## DESCRIPTION OF THE TASK:
From the data that follows, print exactly the lines starting at the one containing "apply guar_try_backends; io_premise" and ending at the one containing "- intros [_ ->]%ret_ok. lia."; include both of them and nothing more.

## DATA SHOWN:
(* ===== verification/SystemLaws.v ===== *)
(** * Walking through the operations

    What an invariant of the database needs to know of the operations besides
    its statements: everything else leaves the database alone. [walk] takes a
    computation apart down to its statements, which the tactic it is given
    handles. *)

From S2P Require Import Prelude Json Schema Env World Tables Laws Projects LocalDisk Registry Storages Files SyncTasks Users Links Backups Search Resolver FileService TierService BulkService SharedLinkService BackupService SyncWorker Auth Access Uploads ApiProjects ApiFiles ApiBackups ApiBulk Config Server Frames.

Section invariant.
Context {E : Env} (I : Db → Prop).

Definition on_db (w : World) : Prop := I (db w).
Definition Keeps {A} (m : M A) : Prop := Guar (preserves on_db) m.

#[export] Instance on_db_preorder : PreOrder (preserves on_db) := preserves_preorder on_db.

Lemma keeps_quiet {A} (m : M A) : (∀ w, db (m w).1 = db w) → Keeps m.
Proof. intros Hm w. unfold preserves, on_db. by rewrite Hm. Qed.

Lemma keeps_same_db {A} (m : M A) : Guar (same db) m → Keeps m.
Proof. exact (keeps_quiet m). Qed.

(** A statement that leaves what the invariant speaks of alone. *)
Lemma keeps_same {T} (f : Db → T) {A} (m : M A) :
  (∀ d d', f d' = f d → I d → I d') → Guar (same (λ w, f (db w))) m → Keeps m.
Proof. intros HI Hm w. exact (HI _ _ (Hm w)). Qed.

Lemma keeps_transaction {A} (m : M A) : Keeps m → Keeps (transaction m).
Proof.
  intros Hm w Hw. specialize (Hm w Hw). unfold transaction, on_db in *.
  by destruct (m w) as [w' []].
Qed.

(** What follows may use what the first step establishes of its result. *)
Lemma keeps_bind {A B} (Q : A → Prop) (m : M A) (k : A → M B) :
  (∀ w w' x, on_db w → m w = (w', Ok x) → Q x) →
  Keeps m → (∀ x, Q x → Keeps (k x)) → Keeps (m ≫= k).
Proof.
  intros HQ Hm Hk w Hw. specialize (Hm w Hw). rewrite bind_unfold.
  destruct (m w) as [w1 [x|e|]] eqn:Hmw; simpl in *; [|done..].
  by apply (Hk x); [eapply HQ|].
Qed.

Lemma keeps_try_with {A B} (Q : A → Prop) (m : M A) (k : A → M B) h :
  (∀ w w' x, on_db w → m w = (w', Ok x) → Q x) →
  Keeps m → (∀ x, Q x → Keeps (k x)) → (∀ e, Keeps (h e)) → Keeps (try_with m k h).
Proof.
  intros HQ Hm Hk Hh w Hw. specialize (Hm w Hw). unfold try_with.
  destruct (m w) as [w1 [x|e|]] eqn:Hmw; simpl in *; [| |done].
  - by apply (Hk x); [eapply HQ|].
  - by apply Hh.
Qed.

Lemma keeps_foldM {A B} (P : B → Prop) (Q : A → Prop) (f : B → A → M B) b l :
  P b → Forall Q l → (∀ b a, P b → Q a → Keeps (f b a)) →
  (∀ b a w w' b', P b → Q a → on_db w → f b a w = (w', Ok b') → P b') → Keeps (foldM f b l).
Proof.
  intros Hb Hl Hf HP. revert b Hb. induction Hl as [|a l Ha _ IH]; intros b Hb; simpl.
  - apply guar_ret, _.
  - apply (keeps_bind P); [intros w w' b'; by apply HP | by apply Hf | auto].
Qed.

(** What a computation reads of the database is still there after steps that
    leave it alone. *)
Lemma keeps_after_reading (P : Db → Prop) {A B} (Q : A → Prop) (m : M A) (k : A → M B) :
  Guar (same db) m → (∀ w w' x, P (db w) → on_db w → m w = (w', Ok x) → Q x) →
  (∀ x w, P (db w) → Q x → preserves on_db w (k x w).1) →
  ∀ w, P (db w) → preserves on_db w ((m ≫= k) w).1.
Proof.
  intros Hm HQ Hk w HP Hw. pose proof (Hm w) as Hdb. rewrite bind_unfold. unfold same, on_db in *.
  destruct (m w) as [w1 [x|e|]] eqn:Hmw; simpl in *; [|by rewrite Hdb..].
  apply (Hk x); [by rewrite Hdb | by eapply HQ | unfold on_db; by rewrite Hdb].
Qed.
End invariant.

(** Deleting rows whose deletion cascades outside of what [f] observes. *)
Section deletion.
Context {E : Env}.

Lemma cascade_same {R} `{Table R} {T} (f : Db → T) ids d d' :
  (∀ id d d', on_delete (R := R) id d = Some d' → f d' = f d) →
  delete_cascade (R := R) ids d = Some d' → f d' = f d.
Proof.
  intros Hf. revert d. unfold delete_cascade.
  induction ids as [|i ids IH]; intros d; simpl; [congruence|].
  destruct (on_delete i d) as [d1|] eqn:Hd; [intros Hc; rewrite (IH d1 Hc); eauto|].
  intros Hc. exfalso. clear -Hc. by induction ids.
Qed.

Lemma guar_sql_delete_same {R} `{Table R} {T} (f : Db → T) P :
  (∀ d t, f (set_tbl t d) = f d) →
  (∀ id d d', on_delete (R := R) id d = Some d' → f d' = f d) →
  Guar (same (λ w, f (db w))) (sql_delete (R := R) P).
Proof.
  intros Ht Hf w. unfold sql_delete, same.
  destruct (delete_cascade _ _) as [d'|] eqn:Hc; [|done]. simpl.
  apply (cascade_same f) in Hc; [|done]. by rewrite Hc, Ht.
Qed.
End deletion.

(** The last tactic of [walk]: unfold the operation at the head. *)
Ltac head_of t := match t with ?f _ => head_of f | _ => t end.
Ltac open_head :=
  match goal with |- Guar _ ?m => let h := head_of m in progress (unfold h) end.

Ltac io_premise := solve [apply _ | intros ? ? ?; assumption | intros; reflexivity].

(** The control flow. *)
Ltac walk_flow :=
  match goal with
  | |- Guar _ (_ ≫= _) => apply guar_bind
  | |- Guar _ (mret _) => apply guar_ret
  | |- Guar _ (throw _) => apply guar_throw
  | |- Guar _ (lift _) => apply guar_lift
  | |- Guar _ (gets _) => apply guar_gets
  | |- Guar _ (ensure _ _) => apply guar_ensure
  | |- Guar _ (or_throw _ _) => apply guar_or_throw
  | |- Guar _ (fetch_one _) => apply guar_fetch_one
  | |- Guar _ (map_err _ _) => apply guar_map_err
  | |- Guar _ (ok _) => apply guar_ok
  | |- Guar _ (ignore _) => apply guar_ignore
  | |- Guar _ (try_with _ _ _) => apply guar_try_with
  | |- Guar _ (for_each _ _) => apply guar_for_each
  | |- Guar _ (foldM _ _ _) => apply guar_foldM
  | |- Guar _ (transaction _) => apply keeps_transaction
  | |- Guar _ (match ?x with _ => _ end) => destruct x
  | |- Guar _ (let _ := _ in _) => cbv zeta
  | |- PreOrder _ => apply _
  | |- Keeps _ _ => unfold Keeps
  | |- ∀ _, _ => intros
  end.

(** What reads, and what changes no table: the disk, the remote services, the
    registry, the random draws. *)
Ltac walk_io :=
  match goal with
  | |- Guar _ (sql_find _) => apply guar_gets, _
  | |- Guar _ (sql_find_if _ _) => apply guar_gets, _
  | |- Guar _ (sql_select _) => apply guar_gets, _
  | |- Guar _ (sql_select_first _) => apply guar_gets, _
  | |- Guar _ new_uuid => apply keeps_quiet; intros ?; reflexivity
  | |- Guar _ draw => apply keeps_quiet; intros ?; reflexivity
  | |- Guar _ (modify _) => apply keeps_quiet; intros ?; cbn; first [reflexivity | by case_match]
  | |- Guar _ fs_guard => apply guar_fs_guard; io_premise
  | |- Guar _ (fs_write _ _) => apply guar_fs_write; io_premise
  | |- Guar _ (fs_remove _) => apply guar_fs_remove; io_premise
  | |- Guar _ (fs_read _) => apply guar_fs_read; io_premise
  | |- Guar _ (fs_exists _) => apply guar_fs_exists; io_premise
  | |- Guar _ (fs_rename _ _) => apply guar_fs_rename; io_premise
  | |- Guar _ (be_upload _ _ _) => apply guar_be_upload; io_premise
  | |- Guar _ (be_upload_from_file _ _ _) => apply guar_be_upload_from_file; io_premise
  | |- Guar _ (be_download _ _) => apply guar_be_download; io_premise
  | |- Guar _ (be_download_to_file _ _ _) => apply guar_be_download_to_file; io_premise
  | |- Guar _ (be_delete _ _) => apply guar_be_delete; io_premise
  | |- Guar _ (be_generate_temp_url _ _ _ _) => apply guar_be_generate_temp_url; io_premise
  | |- Guar _ (be_create_container _ _) => apply guar_be_create_container; io_premise
  | |- Guar _ (FileService.first_registered _ _) => apply guar_first_registered; io_premise
  | |- Guar _ (FileService.pick_source _ _ _) => apply guar_pick_source; io_premise
  | |- Guar _ (FileService.try_backends _ _) => apply guar_try_backends; io_premise
  | |- Guar _ (FileService.first_url _ _ _ _) => apply guar_first_url; io_premise
  | |- Guar _ (hash_file_sha256 _) => apply guar_hash_file; io_premise
  end.

Ltac walk_step stmt := first [ walk_flow | walk_io | stmt | open_head ].
Ltac walk stmt := repeat walk_step stmt.

(** What a PATCH appends to is never more than the session lacks. *)
Lemma append_chunks_grows `{Env} session payload : ∀ written w w' n,
  Uploads.append_chunks session written payload w = (w', Ok n) →
  written ≤ n ∧ (n = written ∨ ss_offset_bytes session + n ≤ ss_total_size session).
Proof.
  induction payload as [|[e|chunk] payload IH]; intros written w w' n; simpl; [|by intros|].
  - intros [_ ->]%ret_ok. lia.
  - intros H1. m_inv. match goal with Hb : (_ <=? _) = true |- _ => apply Z.leb_le in Hb end.
    apply IH in H1. lia.
Qed.

(** The loops that touch no table. *)
Section loops.
Context {E : Env} (I : Db → Prop).

Lemma keeps_append_chunks session payload : ∀ written,
  Keeps I (Uploads.append_chunks session written payload).
Proof. induction payload as [|[e|chunk] payload IH]; intros written; simpl; walk ltac:(apply IH). Qed.

Lemma keeps_add_entries backend job locations : ∀ entries processed st,
  Keeps I (BulkService.add_entries backend job locations entries processed st).
Proof. induction locations as [|l ls IH]; intros entries processed st; simpl; walk ltac:(apply IH). Qed.
End loops.
(* ===== verification/DiskSpec.v ===== *)
(** * What the local disk backend and content addressing guarantee

    Paths stay below the base directory, the two spellings of a
    content-addressed path are the same file, what was uploaded is what is
    downloaded, a listing ends with the files below the directory it searches,
    among them every stored digest with the prefix, and the signature check of temporary links is exact; hashing by
    blocks is hashing, and the primary storage is the one the code means. *)

From S2P Require Import Prelude Text Json Schema Env World Tables Laws Projects Concrete LocalDisk Registry Storages Files SyncTasks Search Resolver FileService.

(** ** Constant-time comparison *)

Lemma lor_fold_zero (l : list (Byte.byte * Byte.byte)) d :
  foldl (λ d xy, N.lor d (N.lxor (Byte.to_N xy.1) (Byte.to_N xy.2))) d l = 0%N ↔
  d = 0%N ∧ Forall (λ xy, xy.1 = xy.2) l.
Proof.
  revert d. induction l as [|[x y] l IH]; intros d; simpl.
  { split; [by intros ->; split; [|constructor] | by intros [-> _]]. }
  rewrite IH, N.lor_eq_0_iff, N.lxor_eq_0_iff, Forall_cons_iff. simpl.
  split; [|naive_solver].
  intros [[-> Hxy] HF]. repeat split; [|done].
  apply (f_equal Byte.of_N) in Hxy. rewrite !Byte.of_to_N in Hxy. congruence.
Qed.

Lemma zip_same (a b : bytes) :
  length a = length b → Forall (λ xy, xy.1 = xy.2) (zip a b) ↔ a = b.
Proof.
  revert b. induction a as [|x a IH]; intros [|y b] Hl; simpl in *; try done.
  rewrite Forall_cons_iff, (IH b) by lia. simpl. naive_solver.
Qed.

(** The comparison that accumulates differences decides equality of byte
    strings: it accepts exactly the equal ones, whatever their lengths. *)
Theorem constant_time_eq_spec (a b : bytes) : constant_time_eq a b = bool_decide (a = b).
Proof.
  unfold constant_time_eq. destruct (Nat.eqb_spec (length a) (length b)) as [Hl|Hl]; simpl.
  - apply Bool.eq_iff_eq_true. rewrite N.eqb_eq, lor_fold_zero, zip_same by done.
    rewrite bool_decide_eq_true. naive_solver.
  - symmetry. apply bool_decide_eq_false. naive_solver.
Qed.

## TASK SOLUTION:
  | |- Guar _ (FileService.try_backends _ _) => apply guar_try_backends; io_premise
  | |- Guar _ (FileService.first_url _ _ _ _) => apply guar_first_url; io_premise
  | |- Guar _ (hash_file_sha256 _) => apply guar_hash_file; io_premise
  end.

Ltac walk_step stmt := first [ walk_flow | walk_io | stmt | open_head ].
Ltac walk stmt := repeat walk_step stmt.

(** What a PATCH appends to is never more than the session lacks. *)
Lemma append_chunks_grows `{Env} session payload : ∀ written w w' n,
  Uploads.append_chunks session written payload w = (w', Ok n) →
  written ≤ n ∧ (n = written ∨ ss_offset_bytes session + n ≤ ss_total_size session).
Proof.
  induction payload as [|[e|chunk] payload IH]; intros written w w' n; simpl; [|by intros|].
  - intros [_ ->]%ret_ok. lia.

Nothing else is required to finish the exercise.